[Your task] Reproduce verbatim the lines of the material below, starting at the line with "- by rewrite started_eq." and ending at the line with "Raise (e : exn).", both inclusive; skip the rest.

[The data]
(** * Starkiller asset pipeline: the two converter scripts

    A shallow embedding of
    - [Assets/_Temp/excel_to_csv.py]  (SheetSplitter: one CSV file per sheet), and
    - [Assets/convert_to_excel.py]    (CatalogMerger: one sheet per category),
    and the properties of the specification checked against them.

    Python values are modelled as the scripts use them: a [str] is a list
    of Unicode code points, a DataFrame is a list of column names with a
    list of indexed rows, the file system is a finite map from paths to
    nodes, and a script is a function in a state-and-exception monad
    over the file system and the two output streams.

    What the scripts call and do not define is modelled as documented:
    - [str.replace], [os.path.join], [re.sub] with the class [\w] of a
      [str] pattern (Unicode letters and digits and the underscore);
    - [os.makedirs]: the parents that are missing are made first, and
      they stay when a directory after them cannot be made;
    - [repr] of a [str], which writes the path in the text of an
      operating system's error, and the traceback of an exception
      nobody caught, whose last line names the class, with its module
      unless it is a built-in one, and gives the text;
    - [DataFrame.groupby] with its defaults: the groups come in ascending
      order of their keys ([sort=True]) and rows with a missing key are
      in no group ([dropna=True]); [fillna], [reset_index];
    - [pd.ExcelWriter] in write mode: [to_excel] under a title the book
      has writes over that sheet, and leaving the [with] block saves the
      book, also when the block raised.
    The Unicode tables beyond Latin-1, the operating system's verdict on
    a directory or a write, the CSV writer and parser, the creation of a
    sheet by the workbook library, and the stack-frame lines of a
    traceback are parameters of the development.  The output streams
    hold what the scripts and the interpreter print; warnings that a
    library may add to the standard error are not modelled. *)

From Stdlib Require Import ZArith NArith String Ascii DecimalString.
From stdpp Require Import base list gmap sorting.

Local Open Scope N_scope.

(** ** Python strings *)

(** A Python [str]: a sequence of Unicode code points. *)
Abbreviation str := (list N).

(** Text of an ASCII literal. *)
Fixpoint py (s : string) : str :=
  match s with
  | EmptyString => []
  | String a s' => N_of_ascii a :: py s'
  end.
Arguments py s%_string_scope.

(** [s.startswith(p)] *)
Fixpoint startswith (p s : str) : bool :=
  match p, s with
  | [], _ => true
  | _ :: _, [] => false
  | a :: p', b :: s' => (a =? b) && startswith p' s'
  end.

(** The scan of [str.replace] for a non-empty [old]: left to right, the
    occurrences replaced do not overlap.  [skip] counts the characters of
    the occurrence just replaced that are still to be passed over. *)
Fixpoint replace_from (old new : str) (skip : nat) (s : str) : str :=
  match s with
  | [] => []
  | c :: s' =>
      match skip with
      | S k => replace_from old new k s'
      | O =>
          if startswith old s
          then new ++ replace_from old new (Nat.pred (length old)) s'
          else c :: replace_from old new O s'
      end
  end.

(** [s.replace(old, new)]; an empty [old] matches before every character
    and at the end. *)
Definition str_replace (old new s : str) : str :=
  match old with
  | [] => new ++ flat_map (λ c, c :: new) s
  | _ :: _ => replace_from old new O s
  end.

(** Lexicographic comparison of two strings by code point: [a <= b]. *)
Fixpoint str_leb (a b : str) : bool :=
  match a, b with
  | [], _ => true
  | _ :: _, [] => false
  | x :: a', y :: b' => (x <? y) || ((x =? y) && str_leb a' b')
  end.

Definition str_le : relation str := λ a b, str_leb a b = true.

#[global] Instance str_le_dec (a b : str) : Decision (str_le a b).
Proof. unfold str_le. apply _. Defined.

(** [str(n)] for a length. *)
Definition str_of_nat (n : nat) : str := py (NilZero.string_of_uint (Nat.to_uint n)).

Definition slash : N := 47.

(** [s.endswith('/')] *)
Definition ends_with_slash (s : str) : bool :=
  match last s with
  | Some c => c =? slash
  | None => false
  end.

(** [os.path.join(a, b)] of [posixpath]: an absolute [b] stands alone,
    and a separator is added unless [a] is empty or ends with one. *)
Definition path_join (a b : str) : str :=
  if startswith [slash] b then b
  else if bool_decide (a = []) || ends_with_slash a then a ++ b
  else a ++ [slash] ++ b.

(** The cut of [posixpath.split] at the last separator: what comes up
    to and with it, and what follows it. *)
Fixpoint split_last_slash (p : str) : str * str :=
  match p with
  | [] => ([], [])
  | c :: p' =>
      let '(h, t) := split_last_slash p' in
      match h with
      | _ :: _ => (c :: h, t)
      | [] => if c =? slash then ([c], t) else ([], c :: t)
      end
  end.

(** [s.rstrip('/')] *)
Fixpoint rstrip_slash (s : str) : str :=
  match s with
  | [] => []
  | c :: s' =>
      match rstrip_slash s' with
      | [] => if c =? slash then [] else [c]
      | r => c :: r
      end
  end.

(** [os.path.split(p)] of [posixpath]: the head loses its trailing
    separators unless it has nothing else. *)
Definition path_split (p : str) : str * str :=
  let '(head, tail) := split_last_slash p in
  (if forallb (λ c, c =? slash) head then head else rstrip_slash head, tail).

(** ** Tables, workbooks and files *)

(** A cell value: text, a number, or the missing value (NaN).  Neither
    script computes with numbers; they are integers here. *)
Inductive cell :=
  | CStr (s : str)
  | CNum (z : Z)
  | CNaN.

#[global] Instance cell_eq_dec : EqDecision cell.
Proof. solve_decision. Defined.

(** A stored table (a sheet of a workbook, a parsed delimited file): the
    header row and the data rows. *)
Record table := Table {
  columns : list str;
  body : list (list cell)
}.

(** A [pandas.DataFrame]: the column names and the rows, each with its
    index label. *)
Record DataFrame := Frame {
  df_columns : list str;
  df_rows : list (N * list cell)
}.
Lemma react_connection_unbound w s :
  match http w with Bound _ => False | _ => True end ->
  react (Connection s) w = (Some tt, w).
Proof. intros H. unfold react, bind, gets. by destruct (http w). Qed.

End Reactions.

(* ===================================================================== *)
(** ** Schedules *)
(* ===================================================================== *)

Section Schedules.

Variable config : Config.
Variable lib : Libraries.

Abbreviation react := (react config lib).
Abbreviation step := (step config lib).
Abbreviation run := (run config lib).
Abbreviation observed := (observed config lib).

Lemma run_app (a b : list Event) (w : World) : run (a ++ b) w = run b (run a w).
Proof. revert w. induction a as [|ev a IH]; intros w; cbn; [done | apply IH]. Qed.

Lemma step_exited (ev : Event) (w : World) (c : Z) :
  exited w = Some c -> step ev w = w.
Proof. intros H. unfold step. by rewrite H. Qed.

Lemma step_alive (ev : Event) (w : World) :
  exited w = None -> step ev w = snd (react ev w).
Proof. intros H. unfold step. by rewrite H. Qed.

Lemma run_exited (evs : list Event) (w : World) (c : Z) :
  exited w = Some c -> run evs w = w.
Proof.
  induction evs as [|ev evs IH]; intros H; cbn; [done |].
  rewrite (step_exited _ _ _ H). by apply IH.
Qed.

Lemma observed_snoc (evs : list Event) (ev : Event) (w : World) :
  observed (evs ++ [ev]) w =
    observed evs w ++ match exited (run evs w) with
                      | Some _ => []
                      | None => [ev]
                      end.
Proof.
  revert w. induction evs as [|e evs IH]; intros w; cbn.
  - by destruct (exited w).
  - destruct (exited w) eqn:Hx.
    + rewrite (step_exited _ _ _ Hx), (run_exited _ _ _ Hx), Hx. done.
    + cbn. by rewrite IH.
Qed.

Lemma observed_alive (evs : list Event) (w : World) :
  exited (run evs w) = None -> observed evs w = evs.
Proof.
  revert w. induction evs as [|e evs IH]; intros w H; cbn; [done |].
  destruct (exited w) eqn:Hx.
  - cbn in H. rewrite (step_exited _ _ _ Hx), (run_exited _ _ _ Hx) in H. congruence.
  - f_equal. by apply IH.
Qed.

Lemma run_observed (evs : list Event) (w : World) :
  run (observed evs w) w = run evs w.
Proof.
  revert w. induction evs as [|e evs IH]; intros w; cbn; [done |].
  destruct (exited w) eqn:Hx.
  - cbn. rewrite (step_exited _ _ _ Hx). symmetry. by eapply run_exited.
  - cbn. apply IH.
Qed.

Lemma first_settle_app (p : PromiseId) (a b : list Event) :
  first_settle p (a ++ b) =
    match first_settle p a with
    | Some r => Some r
    | None => first_settle p b
    end.
Proof.
  induction a as [|ev a IH]; cbn; [done |].
  destruct ev as [q r| | |s]; try apply IH.
  by destruct (decide (q = p)).
Qed.

Lemma count_if_app {A} (f : A -> bool) (a b : list A) :
  count_if f (a ++ b) = (count_if f a + count_if f b)%nat.
Proof. induction a as [|x a IH]; cbn; [done |]. rewrite IH. lia. Qed.

End Schedules.

(* ===================================================================== *)
(** ** The invariant holds at start-up and is kept by every event *)
(* ===================================================================== *)

Section Invariant.

Variable config : Config.
Variable lib : Libraries.

Abbreviation react := (react config lib).
Abbreviation step := (step config lib).
Abbreviation run := (run config lib).
Abbreviation observed := (observed config lib).
Abbreviation Inv := (Inv config lib).
Abbreviation Invariant := (Invariant config lib).

Lemma startup_calls_quiet :
  Forall (fun a => bridge_call a = false) (startup_calls config lib).
Proof.
  unfold startup_calls. rewrite !Forall_app. repeat split.
  - repeat constructor.
  - apply List.Forall_map, Forall_forall. by intros.
  - apply List.Forall_map, Forall_forall. by intros.
  - repeat constructor.
Qed.

#[local] Arguments startup_calls : simpl never.

Lemma inv_started : Invariant [] (started config lib).
Proof.
  unfold Invariant. rewrite started_eq. constructor; cbn; try done.
  - intros p c H. destruct (decide (p = sub_promise)) as [->|]; [by right |].
    rewrite lookup_insert_ne in H by done.
    destruct (decide (p = pub_promise)) as [->|]; [by left |].
    rewrite lookup_insert_ne in H by done.
    destruct (decide (p = storage_promise)) as [->|].
    + by rewrite lookup_insert_eq in H.
    + by rewrite lookup_insert_ne, lookup_empty in H.
  - intros p Hp. unfold sub_promise, pub_promise, storage_promise.
    rewrite !lookup_insert_ne by lia. apply lookup_empty.
  - by rewrite started_eq.
  - eexists. split; [reflexivity | constructor].
  - exists []. by rewrite app_nil_r.
  - intros _. apply startup_calls_quiet.
  - by left.
Qed.
(** * Stave backend: the pack transcoder of [stave_backend/lib/utils.py]

    A shallow embedding of [transform_pack], [add_entry_to_doc],
    [edit_entry_in_doc], [delete_entry_from_doc], the class
    [OntoDefinitions] and the access helpers ([check_perm_project],
    [fetch_doc_check_perm], [fetch_project_check_perm]), followed by the
    properties of the specification that were checked against them.

    Conventions of the embedding:
    - a JSON text is represented by its parse tree ([json]); [json.loads] and
      [json.dumps] are the identity on trees.  Numbers are integers (floats are
      outside the model);
    - a Python [dict] is an association list in insertion order with the
      lookup taking the first binding; [dict_set] updates in place or appends,
      as the assignment [d[k] = v] does;
    - a Python exception is a value of [exn]; a computation that may raise has
      type [result A].  [Unmodelled] marks Python behaviour that the model
      does not cover (indexing into a string, [str] of a container, dictionary
      keys that are not strings);
    - a string is a sequence of code points below 256; [packaging.version] is
      modelled in full on them ([InvalidVersion] is the library's exception,
      a subclass of [ValueError]);
    - the iteration order of a Python [set] is a parameter ([set_order]);
    - the depth of recursion that the interpreter still allows is a parameter
      ([depth]); running out of it is [RecursionError]. *)

From Stdlib Require Import ZArith NArith String Ascii List Lia Bool.
From stdpp Require Import base list strings pretty.
Import ListNotations.
Open Scope string_scope.
Open Scope Z_scope.
Open Scope list_scope.

(** ** JSON trees and Python exceptions *)

#[local] Set Warnings "-register-all".

Inductive json : Type :=
| JNull
| JBool (b : bool)
| JInt (z : Z)
| JStr (s : string)
| JArr (items : list json)
| JObj (fields : list (string * json)).

Inductive exn : Type :=
| KeyError
| IndexError
| TypeError
| AttributeError
| ValueError
| RecursionError
| InvalidVersion
| Unmodelled.

Inductive result (A : Type) : Type :=
| Ok (a : A)
| Raise (e : exn).
Arguments Ok {A} a.
Arguments Raise {A} e.

Definition bind {A B} (m : result A) (k : A -> result B) : result B :=
  match m with
  | Ok a => k a
  | Raise e => Raise e
  end.

Notation "x <- m ;; k" := (bind m (fun x => k))
  (at level 100, m at next level, right associativity).

(** [for x in l: acc = f(acc, x)], stopping at the first exception. *)
Fixpoint foldM {A B} (f : A -> B -> result A) (l : list B) (acc : A) : result A :=
  match l with
  | [] => Ok acc
  | x :: l' => acc' <- f acc x ;; foldM f l' acc'
  end.

(** [[f(x) for x in l]], stopping at the first exception. *)
Fixpoint mapM {A B} (f : A -> result B) (l : list A) : result (list B) :=
  match l with
  | [] => Ok []
  | x :: l' => y <- f x ;; ys <- mapM f l' ;; Ok (y :: ys)
  end.

(** ** Python primitives on JSON trees *)

Module Py.

(** [d.get(k)] on the bindings of a dict: the first binding of [k]. *)
Fixpoint assoc (k : string) (d : list (string * json)) : option json :=
  match d with
  | [] => None
  | (k', v) :: d' => if String.eqb k k' then Some v else assoc k d'
  end.

(** [d[k] = v] on the bindings of a dict: an existing key keeps its place,
    a new key goes last. *)
Fixpoint dict_set (k : string) (v : json) (d : list (string * json))
  : list (string * json) :=
  match d with
  | [] => [(k, v)]
  | (k', v') :: d' =>
      if String.eqb k k' then (k', v) :: d' else (k', v') :: dict_set k v d'
  end.

(** Truth value of an object ([bool(x)]). *)
Definition truthy (x : json) : bool :=
  match x with
  | JNull => false
  | JBool b => b
  | JInt z => negb (z =? 0)
  | JStr s => negb (String.eqb s "")
  | JArr l => match l with [] => false | _ => true end
  | JObj d => match d with [] => false | _ => true end
  end.

(** [str(x)] for the scalars. *)
Definition str (x : json) : result string :=
  match x with
  | JNull => Ok "None"
  | JBool true => Ok "True"
  | JBool false => Ok "False"
  | JInt z => Ok (pretty z)
  | JStr s => Ok s
  | JArr _ | JObj _ => Raise Unmodelled
  end.

(** An object used as an integer index: [int], or [bool] as 0 and 1. *)
Definition as_index (i : json) : option Z :=
  match i with
  | JInt z => Some z
  | JBool b => Some (if b then 1 else 0)
  | _ => None
  end.

(** The position that index [z] denotes in a list of length [len]
    (negative indices count from the end), if it is in range. *)
Definition position (len : nat) (z : Z) : option nat :=
  if 0 <=? z then
    if z <? Z.of_nat len then Some (Z.to_nat z) else None
  else
    if 0 <=? z + Z.of_nat len then Some (Z.to_nat (z + Z.of_nat len)) else None.

(** [x[i]] *)
Definition getitem (x i : json) : result json :=
  match x with
  | JObj d =>
      match i with
      | JStr k => match assoc k d with Some v => Ok v | None => Raise KeyError end
      | JArr _ | JObj _ => Raise TypeError
      | _ => Raise KeyError
      end
  | JArr l =>
      match as_index i with
      | Some z =>
          match position (length l) z with
          | Some n => match l !! n with Some v => Ok v | None => Raise IndexError end
          | None => Raise IndexError
          end
      | None => Raise TypeError
      end
  | JStr _ =>
      match as_index i with
      | Some _ => Raise Unmodelled
      | None => Raise TypeError
      end
  | _ => Raise TypeError
  end.

(** [x.get(k, default)] with [k] a string. *)
Definition get (x : json) (k : string) (default : json) : result json :=
  match x with
  | JObj d => Ok (match assoc k d with Some v => v | None => default end)
  | _ => Raise AttributeError
  end.
(** * ATen/native/ReduceOps.cpp: reductions, scans and their adjoints

    A shallow embedding of the validation and numeric logic of
    [aten/src/ATen/native/ReduceOps.cpp], and the properties of it that the
    specification states.

    Conventions.
    - [int64_t] values are [Z]; where the source computes on them the
      arithmetic is written out.
    - A function that can throw ([TORCH_CHECK], [TORCH_CHECK_INDEX]) returns
      [outcome]; a throw is [Raise].
    - [impl::MetaBase] is passed explicitly: [maybe_get_output ()] is an
      [option] argument, [set_output] is the returned output description.
    - Device kernels reached through a [DEFINE_DISPATCH] stub are arguments of
      the function that calls them. *)

From Stdlib Require Import ZArith List Bool Lia String SpecFloat Field QArith Qcanon.
Import ListNotations.
Open Scope Z_scope.

(** ** Exceptions *)

(** Modelled from the spec: the errors of [TORCH_CHECK] and
    [TORCH_CHECK_INDEX] (c10/util/Exception.h is not under src/): "local,
    deterministic, input-validation failures [...] surfaced directly to the
    caller". *)

Inductive Error : Type :=
| Error_ (msg : string)          (* TORCH_CHECK: c10::Error *)
| IndexError (msg : string).     (* TORCH_CHECK_INDEX: c10::IndexError *)

Inductive outcome (A : Type) : Type :=
| Ok (a : A)
| Raise (e : Error).
Arguments Ok {A} a.
Arguments Raise {A} e.

Definition bind {A B} (m : outcome A) (k : A -> outcome B) : outcome B :=
  match m with
  | Ok a => k a
  | Raise e => Raise e
  end.

Notation "x <- m ;; k" := (bind m (fun x => k))
  (at level 61, m at next level, right associativity).
Notation "m ;;; k" := (bind m (fun _ => k))
  (at level 61, right associativity).

Definition TORCH_CHECK (cond : bool) (msg : string) : outcome unit :=
  if cond then Ok tt else Raise (Error_ msg).

Definition TORCH_CHECK_INDEX (cond : bool) (msg : string) : outcome unit :=
  if cond then Ok tt else Raise (IndexError msg).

[Solution to this exercise]
  - by rewrite started_eq.
  - eexists. split; [reflexivity | constructor].
  - exists []. by rewrite app_nil_r.
  - intros _. apply startup_calls_quiet.
  - by left.
Qed.
(** * Stave backend: the pack transcoder of [stave_backend/lib/utils.py]

    A shallow embedding of [transform_pack], [add_entry_to_doc],
    [edit_entry_in_doc], [delete_entry_from_doc], the class
    [OntoDefinitions] and the access helpers ([check_perm_project],
    [fetch_doc_check_perm], [fetch_project_check_perm]), followed by the
    properties of the specification that were checked against them.

    Conventions of the embedding:
    - a JSON text is represented by its parse tree ([json]); [json.loads] and
      [json.dumps] are the identity on trees.  Numbers are integers (floats are
      outside the model);
    - a Python [dict] is an association list in insertion order with the
      lookup taking the first binding; [dict_set] updates in place or appends,
      as the assignment [d[k] = v] does;
    - a Python exception is a value of [exn]; a computation that may raise has
      type [result A].  [Unmodelled] marks Python behaviour that the model
      does not cover (indexing into a string, [str] of a container, dictionary
      keys that are not strings);
    - a string is a sequence of code points below 256; [packaging.version] is
      modelled in full on them ([InvalidVersion] is the library's exception,
      a subclass of [ValueError]);
    - the iteration order of a Python [set] is a parameter ([set_order]);
    - the depth of recursion that the interpreter still allows is a parameter
      ([depth]); running out of it is [RecursionError]. *)

From Stdlib Require Import ZArith NArith String Ascii List Lia Bool.
From stdpp Require Import base list strings pretty.
Import ListNotations.
Open Scope string_scope.
Open Scope Z_scope.
Open Scope list_scope.

(** ** JSON trees and Python exceptions *)

#[local] Set Warnings "-register-all".

Inductive json : Type :=
| JNull
| JBool (b : bool)
| JInt (z : Z)
| JStr (s : string)
| JArr (items : list json)
| JObj (fields : list (string * json)).

Inductive exn : Type :=
| KeyError
| IndexError
| TypeError
| AttributeError
| ValueError
| RecursionError
| InvalidVersion
| Unmodelled.

Inductive result (A : Type) : Type :=
| Ok (a : A)
| Raise (e : exn).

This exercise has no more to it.